View previous topic :: View next topic |
Author |
Message |
electroarts Tux's lil' helper
Joined: 03 Jan 2004 Posts: 86
|
Posted: Tue Jun 06, 2006 4:05 pm Post subject: Software RAID 1 broke down, how can I save data? |
|
|
I've been using a software mirroring RAID 1 for my server. One of the disks seems to have died, because all activity on the server from Mar 2 until today when we rebooted it (including all logs and history etc--and that was a LOT of activity!) has disappeared. I'd like to try rebuilding the data once I get a new drive in there, but I'm unsure where to start.
Add to that the fact that the server has been back online now, and so data has been written to the active disk in the mirror. Will this pretty much ruin my chances of recovering the lost data?
Some questions:
How can I tell which drive is corrupted? I used mkraid and not mdadm to create the array, BTW.
If I replace the bad drive, is it possible to recover the lost data? Even if new data has been written to the drive?
Some output:
Code: | # dmesg
md: Autodetecting RAID arrays.
md: autorun ...
md: considering hdc7 ...
md: adding hdc7 ...
md: hdc6 has different UUID to hdc7
md: hdc5 has different UUID to hdc7
md: hdc3 has different UUID to hdc7
md: hdc1 has different UUID to hdc7
md: created md5
md: bind<hdc7>
md: running: <hdc7>
raid1: raid set md5 active with 1 out of 2 mirrors
md: considering hdc6 ...
md: adding hdc6 ...
md: hdc5 has different UUID to hdc6
md: hdc3 has different UUID to hdc6
md: hdc1 has different UUID to hdc6
md: created md4
md: bind<hdc6>
md: running: <hdc6>
raid1: raid set md4 active with 1 out of 2 mirrors
md: considering hdc5 ...
md: adding hdc5 ...
md: hdc3 has different UUID to hdc5
md: hdc1 has different UUID to hdc5
md: created md3
md: bind<hdc5>
md: running: <hdc5>
raid1: raid set md3 active with 1 out of 2 mirrors
md: considering hdc3 ...
md: adding hdc3 ...
md: hdc1 has different UUID to hdc3
md: created md2
md: bind<hdc3>
md: running: <hdc3>
raid1: raid set md2 active with 1 out of 2 mirrors
md: considering hdc1 ...
md: adding hdc1 ...
md: created md0
md: bind<hdc1>
md: running: <hdc1>
raid1: raid set md0 active with 1 out of 2 mirrors
md: ... autorun DONE.
# cat /proc/mdstat
Personalities : [raid1]
md2 : active raid1 hdc3[1]
5863616 blocks [2/1] [_U]
md3 : active raid1 hdc5[1]
2939776 blocks [2/1] [_U]
md4 : active raid1 hdc6[1]
1959808 blocks [2/1] [_U]
md5 : active raid1 hdc7[1]
144432256 blocks [2/1] [_U]
md0 : active raid1 hdc1[1]
104320 blocks [2/1] [_U] |
|
|
Back to top |
|
|
nielchiano Veteran
Joined: 11 Nov 2003 Posts: 1287 Location: 50N 3E
|
Posted: Wed Jun 07, 2006 12:59 pm Post subject: Re: Software RAID 1 broke down, how can I save data? |
|
|
electroarts wrote: | I've been using a software mirroring RAID 1 for my server. One of the disks seems to have died, because all activity on the server from Mar 2 until today when we rebooted it (including all logs and history etc--and that was a LOT of activity!) has disappeared. |
This doesn't make sense... in a RAID-1 you don't loose data because of a failed disk... That's the whole point in RAID-1!

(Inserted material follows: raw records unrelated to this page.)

(* ===== verification/NeedsTheorems.v ===== *)
(** NeedsTheorems: the properties of the derivation of needs.

    Which categories are announced and in which order, what founds each
    need, what becomes of every rule that applies, and when the derivation
    refuses its own text. *)

From S2P Require Import Prelude PyStr PyDatetime PyText PyTextFacts PyFloat Understanding.
From S2P Require Import Needs NeedsFacts.
From Stdlib Require Import Ascii String Sorting.Sorted.
From stdpp Require Import gmap strings list.

Local Open Scope Z_scope.

Lemma timing_ok t recurring : _timing_of t recurring ∈ NeedTiming.
Proof.
  unfold _timing_of, NeedTiming. destruct recurring; [set_solver|].
  destruct (ti_contract_start_date t), (ti_published_at t); try set_solver.
  destruct (_ <=? 30); [set_solver|]. destruct (_ <=? NEAR_TERM_DAYS); set_solver.
Qed.

Section derive.
Context {UD : UnicodeData}.
Context (rules : list NeedRule) (rules_valid : rules_ok rules).
Context (cu : ContractUnderstanding) (f : NeedFeatures).
Context (features : extract_features cu = Ok f).

Lemma features_timing : nf_timing f ∈ NeedTiming.
Proof using features.
  pose proof features as H. unfold extract_features in H. apply result_bind_Ok in H as (m & _ & H).
  injection H as H. rewrite <- H. apply timing_ok.
Qed.

(** What is recorded of a category that the first three keep out. *)
Definition below (item : _Candidate * list _Candidate) : SuppressedCandidate :=
  mkSuppressed (candidate_category item.1) (nr_rule_id (ca_rule item.1)) "ranked_below_top_three".

Lemma derive_eq : exists items order,
  Forall2 (item_ok f rules) order items /\ order ≡ₚ categories f rules
  /\ StronglySorted (ranks_before f rules) order
  /\ derive rules cu
     = let! needs := mapM_result (fun item => _need item.1 item.2 f) (take MAX_NEEDS items) in
       graph_validate
         (mkGraph (cu_award_ref cu) "metadata_fallback" needs
            (omap (diagnosis f) rules ++ map below (drop MAX_NEEDS items)) [] ENGINE_VERSION).
Proof using rules_valid features.
  destruct (deduplicate_ok f rules rules_valid) as (merged & Hd & Hm).
  destruct (ranked_ok f rules merged rules_valid Hm) as (items & order & Hr & Hi & Hp & Hs).
  exists items, order. split_and!; [done..|]. unfold derive.
  rewrite features, bind_Ok, examine_all, bind_Ok by done.
  rewrite proposed_verdicts, Hd, bind_Ok, Hr, bind_Ok, suppressed_verdicts.
  destruct (mapM_result _ (take MAX_NEEDS items)); rewrite ?bind_Ok, ?bind_Raise; [|done].
  rewrite (proj2 (mapM_result_Ok _ _ (map below (drop MAX_NEEDS items)))), bind_Ok; [done|].
  assert (Hdrop : Forall2 (item_ok f rules) (drop MAX_NEEDS order) (drop MAX_NEEDS items))
    by by apply Forall2_drop.
  induction Hdrop as [|c item l l' [Hg Hc] _ IH]; simpl; constructor; [|done].
  rewrite Hg in Hc. apply elem_of_group in Hc as (r & Hr' & _ & Hcat & E). unfold below.
  rewrite E. apply suppress_ok; [by apply (rules_ok_elem rules) | vm_compute; reflexivity].
Qed.

(** ** The needs of a result *)

(** A need as it comes from the group of its category. *)
Record need_spec (category : string) (n : ResourceNeed) : Prop := {
  ns_category : rn_category n = category;
  ns_confidence : rn_confidence n = "medium";
  ns_mechanisms : rn_mechanism_facts n = group_mechanisms (group_of f rules category);
  ns_pressures : rn_pressure_facts n = group_pressures (group_of f rules category);
  ns_rules : rn_rule_ids n = group_rules (group_of f rules category);
  ns_evidence : rn_evidence_refs n = evidence_of f (rn_supporting_facts n);
  ns_proved : rn_evidence_refs n <> [];
  ns_wording : search _CERTAINTY_WORDING (chars (rn_statement n)) = false
    /\ search _CERTAINTY_WORDING (chars (rn_reasoning n)) = false;
}.

Lemma need_Ok category item n : item_ok f rules category item ->
  _need item.1 item.2 f = Ok n -> need_spec category n.
Proof using rules_valid features.
  intros Hi H. pose proof features_timing as Ht.
  destruct (need_eq f rules category item rules_valid Hi Ht) as (facts & rule & _ & _ & _ & E).
  rewrite E in H. destruct Hi as [Hg _]. rewrite Hg in H.
  apply result_bind_Ok in H as (subject & _ & H). apply result_bind_Ok in H as (reasoning & _ & H).
  unfold _une_hypothese_se_justifie in H.
  cbn [rn_rule_ids rn_evidence_refs rn_confidence rn_mechanism_facts rn_pressure_facts
       rn_statement rn_reasoning] in H.
  destruct (list_truthy (group_rules _)); [|discriminate H].
  destruct (list_truthy (evidence_of f facts)) eqn:He; [|discriminate H].
  destruct (_ || _); [|discriminate H].
  destruct (search _ (chars (nr_statement_template rule))) eqn:Hs; [discriminate H|].
  destruct (search _ (chars reasoning)) eqn:Hr; [discriminate H|].
  destruct (_HYPOTHETICAL_MARKERS _); [|discriminate H]. simpl in H. injection H as <-.
  constructor; simpl; try done. by apply list_truthy_true.
Qed.
End derive.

If you did loose data, you were either (a) not using RAID, (b) had a very strange problem like switching "active" disks from 1 set to the other..
electroarts wrote: | I'd like to try rebuilding the data once I get a new drive in there, but I'm unsure where to start. |
http://www.tldp.org/HOWTO/Software-RAID-HOWTO-6.html will get you started
electroarts wrote: | Add to that the fact that the server has been back online now, and so data has been written to the active disk in the mirror. Will this pretty much ruin my chances of recovering the lost data? |
Again: this has nothing to do with RAID being in a degenerated state.
And yes, once you start OVERwriting data, you lose what was under it.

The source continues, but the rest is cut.